3. Literature: Write How You Want To Write
Her personality was her prose. Xiao Hong stubbornly followed her own muse. Her work defies easy categorization—devoid of philosophical treatise or propagandistic (zhèng néngliàng – positive energy). She was largely self-taught, a writer who worked on instinct. In her seminal work, The Field of Life and Death, the character Jin Zhi stands as a powerful testament to her own struggles. Jin Zhi’s tragic journey, from a fleeting love to a life crushed under the weight of patriarchy and war, mirrors Xiao Hong’s own. Through Jin Zhi, Xiao Hong refracts her own emotional identification and self-awareness, exposing the suppressed reality of female existence.
She possessed a natural, untamed energy that actively resisted the (zhěnghé – integration) and (guīxùn – discipline) of literary theory. In a conversation with fellow writer Nie Gannu, who tried to instruct her on the proper rules for novel-writing, she became “dizzy” with the theories and childishly, brilliantly retorted: “I don’t believe that. There are all kinds of authors, there are all kinds of novels… I’ll write how I want to write.” In her (tiānzhēn – innocence) and (zhíniù – obstinacy), she unconsciously safeguarded the essential nature of literature itself. In Tales of Hulan River, she used her lack of worldliness to achieve a sublime, poetic return to her homeland, finding a unique way to express her inner world and dwell within it poetically.

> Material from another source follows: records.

(* ===== verification/Lines.v ===== *)
(** * Splitting texts and reading numbers back (strings, strconv)

    [strings.Cut] and [strings.Split] at one character, and what the framed
    texts of the program rely on: a text is found again between its
    separators, and a decimal reads back as the integer it was written from. *)

From S2P Require Import Prelude Ids Text Base64.
From Stdlib Require Import Ascii.

Definition newline : ascii := "010"%char.

(** [strings.Cut] at a character. *)
Fixpoint Cut (c : ascii) (s : string) : option (string * string) :=
  match s with
  | EmptyString => None
  | String d s =>
      if Ascii.eqb c d then Some (EmptyString, s)
      else '(before, after) ← Cut c s; Some (String d before, after)
  end.

(** [strings.Split] at a character. *)
Fixpoint Split (c : ascii) (s : string) : list string :=
  match s with
  | EmptyString => [EmptyString]
  | String d s =>
      if Ascii.eqb c d then EmptyString :: Split c s
      else match Split c s with
           | piece :: pieces => String d piece :: pieces
           | [] => [String d EmptyString]
           end
  end.

(** ** Separators *)

Lemma str_app_nil_l (s : string) : "" +:+ s = s.
Proof. done. Qed.

Lemma Cut_app c a b : contains_char c a = false -> Cut c (a +:+ String c b) = Some (a, b).
Proof.
  induction a as [|d a IH]; intros H; [rewrite str_app_nil_l; cbn [Cut]; by rewrite Ascii.eqb_refl|].
  rewrite str_app_cons. cbn [contains_char] in H. apply orb_false_iff in H as [H1 H]. cbn [Cut]. by rewrite H1, IH.
Qed.

Lemma Cut_None c s : contains_char c s = false -> Cut c s = None.
Proof.
  induction s as [|d s IH]; cbn [contains_char Cut]; [done|]. intros [-> H]%orb_false_iff. by rewrite IH.
Qed.

Lemma Cut_Some c s a b : Cut c s = Some (a, b) -> s = a +:+ String c b /\ contains_char c a = false.
Proof.
  revert a b. induction s as [|d s IH]; intros a b; cbn [Cut]; [done|]. destruct (Ascii.eqb c d) eqn:E.
  - apply Ascii.eqb_eq in E as ->. intros [= <- <-]. done.
  - destruct (Cut c s) as [[x y]|]; [|done]. cbn. intros [= <- <-]. destruct (IH x y eq_refl) as [-> H].
    split; [done|]. cbn [contains_char]. by rewrite E.
Qed.

Lemma Split_whole c s : contains_char c s = false -> Split c s = [s].
Proof.
  induction s as [|d s IH]; cbn [contains_char Split]; [done|]. intros [-> H]%orb_false_iff. by rewrite IH.
Qed.

Lemma Split_app c a b : contains_char c a = false -> Split c (a +:+ String c b) = a :: Split c b.
Proof.
  induction a as [|d a IH]; intros H; [rewrite str_app_nil_l; cbn [Split]; by rewrite Ascii.eqb_refl|].
  rewrite str_app_cons. cbn [contains_char] in H. apply orb_false_iff in H as [H1 H]. cbn [Split]. by rewrite H1, IH.
Qed.

(** Pieces that do not hold the separator are found again. *)
Lemma Split_join c pieces : pieces <> [] -> Forall (fun p => contains_char c p = false) pieces ->
  Split c (join (String c EmptyString) pieces) = pieces.
Proof.
  intros Hne Hp. destruct pieces as [|p pieces]; [done|]. clear Hne. revert p Hp.
  induction pieces as [|q pieces IH]; intros p [Hp Hq]%Forall_cons; [by apply Split_whole|].
  change (join (String c EmptyString) (p :: q :: pieces))
    with (p +:+ String c EmptyString +:+ join (String c EmptyString) (q :: pieces)).
  rewrite str_app_cons. rewrite Split_app by done. f_equal. by apply IH.
Qed.

(** The first piece of a framed text, and its last, are determined. *)
Lemma first_piece c a a' s s' : contains_char c a = false -> contains_char c a' = false ->
  a +:+ String c s = a' +:+ String c s' -> a = a' /\ s = s'.
Proof. intros Ha Ha' H. apply (f_equal (Cut c)) in H. rewrite !Cut_app in H by done. by simplify_eq. Qed.

Lemma last_piece c s s' z z' : contains_char c z = false -> contains_char c z' = false ->
  s +:+ String c z = s' +:+ String c z' -> s = s' /\ z = z'.
Proof.
  intros Hz Hz'. revert s'. induction s as [|d s IH]; intros [|d' s']; rewrite ?str_app_cons, ?str_app_nil_l.
  - intros [= ->]. done.
  - intros [= <- ->]. by rewrite contains_char_app, orb_false_iff in Hz; cbn [contains_char] in Hz; rewrite Ascii.eqb_refl in Hz; destruct Hz.
  - intros [= -> <-]. by rewrite contains_char_app, orb_false_iff in Hz'; cbn [contains_char] in Hz'; rewrite Ascii.eqb_refl in Hz'; destruct Hz'.
  - intros [= <- H]. by destruct (IH s' H) as [-> ->].
Qed.

(** ** Decimals *)

Lemma decimal_char n : (0 <= n < 10)%Z -> exists c, ascii_of_nat (Z.to_nat (48 + n)) = c /\ digit_value c = Some n /\ is_digit c = true.
Proof.
  intros Hn. assert (H : forallb (fun k => let c := ascii_of_nat (Z.to_nat (48 + Z.of_nat k)) in
    bool_decide (digit_value c = Some (Z.of_nat k)) && is_digit c) (List.seq 0 10) = true) by (vm_compute; reflexivity).
  rewrite forallb_forall in H. specialize (H (Z.to_nat n) ltac:(apply in_seq; lia)). cbv zeta in H.
  rewrite Z2Nat.id, andb_true_iff, bool_decide_eq_true in H by lia. eauto.
Qed.

Lemma digits_value_decimal fuel n acc : (0 <= n < 10 ^ Z.of_nat fuel)%Z ->
  digits_value 0 (decimal_digits fuel n acc) = digits_value n acc.
Proof.
  revert n acc. induction fuel as [|fuel IH]; intros n acc Hn; [assert (n = 0)%Z as -> by lia; done|].
  cbn [decimal_digits]. pose proof (Z.mod_pos_bound n 10 ltac:(lia)) as Hm.
  destruct (decimal_char (n mod 10) Hm) as (c & -> & Hc & _).
  destruct (Z.ltb_spec n 10) as [Hlt|Hge].
  - cbn [digits_value]. rewrite Hc. cbn [mbind option_bind]. f_equal. rewrite Z.mod_small; lia.
  - rewrite IH.
    + cbn [digits_value]. rewrite Hc. cbn [mbind option_bind]. f_equal. Z.to_euclidean_division_equations; lia.
    + rewrite Nat2Z.inj_succ, Z.pow_succ_r in Hn by lia. split; [apply Z.div_pos; lia|]. apply Z.div_lt_upper_bound; lia.
Qed.

Lemma decimal_over fuel n acc : over is_digit acc -> over is_digit (decimal_digits fuel n acc).
Proof.
  revert n acc. induction fuel as [|fuel IH]; intros n acc Ha; [done|]. cbn [decimal_digits].
  assert (over is_digit (String (ascii_of_nat (Z.to_nat (48 + n mod 10))) acc)) as H.
  { destruct (decimal_char (n mod 10)) as (c & -> & _ & Hc); [apply Z.mod_pos_bound; lia|].
    intros x. cbn [contains_char]. rewrite orb_true_iff, Ascii.eqb_eq. intros [->|Hx]; [done|by apply Ha]. }
  destruct (n <? 10)%Z; [done|by apply IH].
Qed.

Lemma decimal_nonempty fuel n acc : exists c rest, decimal_digits (S fuel) n acc = String c rest.
Proof.
  cbn [decimal_digits]. destruct (n <? 10)%Z; [eauto|]. generalize (ascii_of_nat (Z.to_nat (48 + n mod 10))) as c.
  generalize (n / 10)%Z as m. clear n. revert acc. induction fuel as [|fuel IH]; intros acc m c; [cbn; eauto|].
  cbn [decimal_digits]. destruct (m <? 10)%Z; [eauto|]. apply IH.
Qed.

Lemma unsigned_text n : (0 <= n < 10 ^ 20)%Z ->
  exists c rest, decimal_digits 20 n "" = String c rest /\ (byte c =? 45)%Z = false /\ (byte c =? 43)%Z = false /\
    digits_value 0 (String c rest) = Some n /\ over is_digit (String c rest).
Proof.
  intros Hn. destruct (decimal_nonempty 19 n "") as (c & rest & E). exists c, rest.
  assert (over is_digit (String c rest)) as Ho by (rewrite <-E; apply decimal_over; done).
  assert (is_digit c = true) as Hd by (apply Ho; cbn [contains_char]; by rewrite Ascii.eqb_refl).
  split; [done|]. rewrite <-E at 1. rewrite digits_value_decimal by lia.
  split_and!; [| |done|done]; apply Z.eqb_neq; intros Hb; unfold byte in Hb;
    rewrite <-(ascii_N_embedding c) in Hd; [assert (N_of_ascii c = 45%N) as Hc by lia|assert (N_of_ascii c = 43%N) as Hc by lia];
    rewrite Hc in Hd; by vm_compute in Hd.
Qed.

(** [strconv.ParseInt] reads what [strconv.FormatInt] wrote. *)
Lemma ParseInt_Itoa n : in_int64 n -> ParseInt (Itoa n) = Some n.
Proof.
  intros Hn. unfold in_int64, int64_min, int64_max in Hn. unfold Itoa. destruct (Z.ltb_spec n 0).
  - destruct (unsigned_text (- n)) as (c & rest & E & _ & _ & Hv & _); [lia|]. unfold ParseInt. rewrite E.
    rewrite str_app_cons, str_app_nil_l. change (byte "-" =? 45)%Z with true. cbv iota beta. rewrite Hv. cbn [mbind option_bind].
    replace (-1 * - n)%Z with n by lia. unfold int64_min, int64_max.
    by rewrite (proj2 (Z.leb_le _ _)), (proj2 (Z.leb_le _ _)) by lia.
  - destruct (unsigned_text n) as (c & rest & E & H1 & H2 & Hv & _); [lia|]. unfold ParseInt. rewrite E, H1, H2, Hv.
    cbn [mbind option_bind]. rewrite Z.mul_1_l. unfold int64_min, int64_max.
    by rewrite (proj2 (Z.leb_le _ _)), (proj2 (Z.leb_le _ _)) by lia.
Qed.

Lemma Itoa_inj m n : in_int64 m -> in_int64 n -> Itoa m = Itoa n -> m = n.
Proof. intros Hm Hn H. apply (f_equal ParseInt) in H. rewrite !ParseInt_Itoa in H by done. by simplify_eq. Qed.

(** Decimals hold digits and a sign, so no separator. *)
Lemma Itoa_over n : in_int64 n -> over (fun c => is_digit c || Ascii.eqb c "-") (Itoa n).
Proof.
  intros Hn. unfold in_int64, int64_min, int64_max in Hn. unfold Itoa.
  assert (Hw : forall s, over is_digit s -> over (fun c => is_digit c || Ascii.eqb c "-") s)
    by (intros s H c Hc; by rewrite (H c Hc)).
  destruct (Z.ltb_spec n 0); [apply over_app; [by apply over_single|]|];
    (destruct (unsigned_text (if (n <? 0)%Z then - n else n)%Z) as (c & rest & E & _ & _ & _ & Ho);
      [destruct (Z.ltb_spec n 0); lia|]; destruct (Z.ltb_spec n 0); [try lia|try lia];
      rewrite E; by apply Hw).
Qed.

(** ** Texts with nothing to trim *)

(** Printable ASCII other than the space. *)
Definition plain (c : ascii) : bool := (33 <=? byte c)%Z && (byte c <=? 126)%Z.

Lemma over_cons f c s : over f (String c s) -> f c = true /\ over f s.
Proof.
  intros H. split; [apply H; cbn [contains_char]; by rewrite Ascii.eqb_refl|].
  intros x Hx. apply H. cbn [contains_char]. by rewrite Hx, orb_true_r.
Qed.

Lemma over_weaken (f g : ascii -> bool) s : (forall c, f c = true -> g c = true) -> over f s -> over g s.
Proof. intros Hfg H c Hc. by apply Hfg, H. Qed.

Lemma runes_plain s : over plain s -> runes s = (fun c => (byte c, 1%Z)) <$> String.list_ascii_of_string s.
Proof.
  induction s as [|c s IH]; [done|]. intros [Hc Hs]%over_cons. unfold plain in Hc. rewrite runes_ascii by lia.
  rewrite IH by done. done.
Qed.

Lemma not_space c : plain c = true -> IsSpace (byte c) = false.
Proof. unfold plain, IsSpace. lia. Qed.

Lemma leading_plain l : Forall (fun c => plain c = true) l -> leading_spaces ((fun c => (byte c, 1%Z)) <$> l) = 0%Z.
Proof. destruct 1 as [|c l Hc _]; [done|]. cbn [fmap list_fmap leading_spaces]. by rewrite not_space. Qed.

Lemma over_Forall f s : over f s -> Forall (fun c => f c = true) (String.list_ascii_of_string s).
Proof. induction s as [|c s IH]; [constructor|]. intros [Hc Hs]%over_cons. constructor; auto. Qed.

Lemma TrimSpace_plain s : over plain s -> TrimSpace s = s.
Proof.
  intros H. unfold TrimSpace. rewrite runes_plain, <-fmap_reverse by done. pose proof (over_Forall _ _ H) as Hf.
  rewrite !leading_plain by (done || by apply Forall_reverse). rewrite !Z.sub_0_r, Nat2Z.id. apply substring_all.
Qed.

(** Base64 texts are plain and hold no separator. *)
Definition base64_char (c : ascii) : bool :=
  alnum c || Ascii.eqb c "+" || Ascii.eqb c "/" || Ascii.eqb c "=".

Lemma base64_digit_char d : digit d -> base64_char (base64_digit d) = true.
Proof.
  intros Hd. assert (H : forallb (fun k => base64_char (base64_digit (Z.of_nat k))) (List.seq 0 64) = true)
    by (vm_compute; reflexivity).
  rewrite forallb_forall in H. unfold digit in Hd. rewrite <-(Z2Nat.id d) by lia. apply H, in_seq. lia.
Qed.

Lemma over_String (f : ascii -> bool) c s : f c = true -> over f s -> over f (String c s).
Proof. intros Hc Hs x. cbn [contains_char]. rewrite orb_true_iff, Ascii.eqb_eq. intros [->|Hx]; [done|by apply Hs]. Qed.

Lemma over_all (f : ascii -> bool) s : forallb f (String.list_ascii_of_string s) = true -> over f s.
Proof. induction s as [|c s IH]; [done|]. cbn [String.list_ascii_of_string forallb]. intros [? ?]%andb_true_iff. apply over_String; auto. Qed.

Lemma base64_encode_over s : over base64_char (base64_encode s).
Proof.
  induction s as [|a|a b|a b c s IH] using string_ind3; [done|..].
  - destruct (base64_encode_one a) as (d0 & d1 & H0 & H1 & _ & ->).
    repeat (apply over_String; [first [by apply base64_digit_char|done]|]). done.
  - destruct (base64_encode_two a b) as (d0 & d1 & d2 & H0 & H1 & H2 & _ & ->).
    repeat (apply over_String; [first [by apply base64_digit_char|done]|]). done.
  - destruct (base64_encode_three a b c s) as (d0 & d1 & d2 & d3 & H0 & H1 & H2 & H3 & _ & ->).
    repeat (apply over_String; [by apply base64_digit_char|]). done.
Qed.

Lemma base64_char_plain c : base64_char c = true -> plain c = true.
Proof. destruct c as [[] [] [] [] [] [] [] []]; by vm_compute. Qed.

As Professor Tan Guilin summarized, “Xiao Hong was an experiential, emotional, autobiographical female writer. The more she was lost in the fog of personal feeling and existential illusion, the more her innate talent and unique personality could be fully expressed.” She was utterly unique. An ancient Greek philosopher once said that one day we will go home and laugh with the gods about all the grievances along the way. For Xiao Hong, this (sùmìng – fate) of suffering, and the suffering of her fate, became her final epitaph—and the source of her unforgettable literary bloom.